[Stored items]
(** [get], lines 97-102. *)
Definition get {R} `{MediaWikiResponseBody R} (this : t R) (params : Params)
  : M R :=
  search <- lift (createSearchParams params) ;;
  result <- got_json (client this) (get_request this search) ;;
  checkWarnings (warnings result) ;;
  lift (checkErrors (errors result)) ;;
  ret result.

(** [post], lines 104-109. *)
Definition post {R} `{MediaWikiResponseBody R} (this : t R) (params : Params)
  : M R :=
  search <- lift (createSearchParams params) ;;
  result <- got_json (client this) (post_request this search) ;;
  checkWarnings (warnings result) ;;
  lift (checkErrors (errors result)) ;;
  ret result.

(** [query], lines 111-114. *)
Definition query {T} (this : t (QueryResponseBody T)) (params : Params)
  : M T :=
  result <- get this (with_action_query params) ;;
  ret (query result).

End Methods.
End HttpClient.

(* ================================================================= *)
(** ** Vocabulary of the statements *)

Section Vocabulary.
Context {host : Host}.

(** The dates a parameter value hands to [convert]. *)
Definition dates_of (values : list Primitive) : list Date :=
  flat_map (fun v => match v with PDate d => [d] | _ => [] end) values.

Definition dates (value : ParamValue) : list Date :=
  match value with
  | Single v => dates_of [v]
  | Multi values => dates_of values
  end.

(** The three names line 80-82 set last. *)
Definition reserved (key : string) : Prop :=
  key = "format" \/ key = "formatversion" \/ key = "errorformat".

(** The properties the loop of [createSearchParams] does not skip. *)
Definition kept (params : Params) : Params :=
  filter (fun entry => negb (skipped (snd entry))) params.

(** The delimiter decision of [toValues] on strings. *)
Definition joined (strings : list string) : string :=
  if some (fun value => includes value "|") strings
  then US ++ join US strings
  else join "|" strings.

(** The lines [checkWarnings] writes for a list of warnings. *)
Definition warning_lines (warnings : list MediaWikiError) : list string :=
  map (fun warning => chalk_yellow (format_entry warning)) warnings.

(** The lines [checkWarnings] writes for the field [warnings]. *)
Definition lines_of (ws : option (list MediaWikiError)) : list string :=
  match ws with
  | None => []
  | Some ws => warning_lines ws
  end.

(** The state after [got] took [request] and the world moved to [w]. *)
Definition sent (request : Request) (w : World) (st : State) : State :=
  {| console := console st;
     requests := (requests st ++ [request])%list;
     world := w |}.

(** The state after [lines] went to [console.warn]. *)
Definition warned (lines : list string) (st : State) : State :=
  {| console := (console st ++ lines)%list;
     requests := requests st;
     world := world st |}.

End Vocabulary.

(* ================================================================= *)
(** ** A concrete host, to run the model *)

Module Sample.

(** Two dates are enough: the epoch and [new Date(NaN)]. *)
Inductive SampleDate : Type := Epoch | InvalidDate.

Definition QUOTE : string := String (ascii_of_nat 34) EmptyString.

**What is needed**
From the records above, copy out the line with "End HttpClient.", the line with "Definition kept (params", and every line between them, word for word.

**Response below**
End HttpClient.

(* ================================================================= *)
(** ** Vocabulary of the statements *)

Section Vocabulary.
Context {host : Host}.

(** The dates a parameter value hands to [convert]. *)
Definition dates_of (values : list Primitive) : list Date :=
  flat_map (fun v => match v with PDate d => [d] | _ => [] end) values.

Definition dates (value : ParamValue) : list Date :=
  match value with
  | Single v => dates_of [v]
  | Multi values => dates_of values
  end.

(** The three names line 80-82 set last. *)
Definition reserved (key : string) : Prop :=
  key = "format" \/ key = "formatversion" \/ key = "errorformat".

(** The properties the loop of [createSearchParams] does not skip. *)
Definition kept (params : Params) : Params :=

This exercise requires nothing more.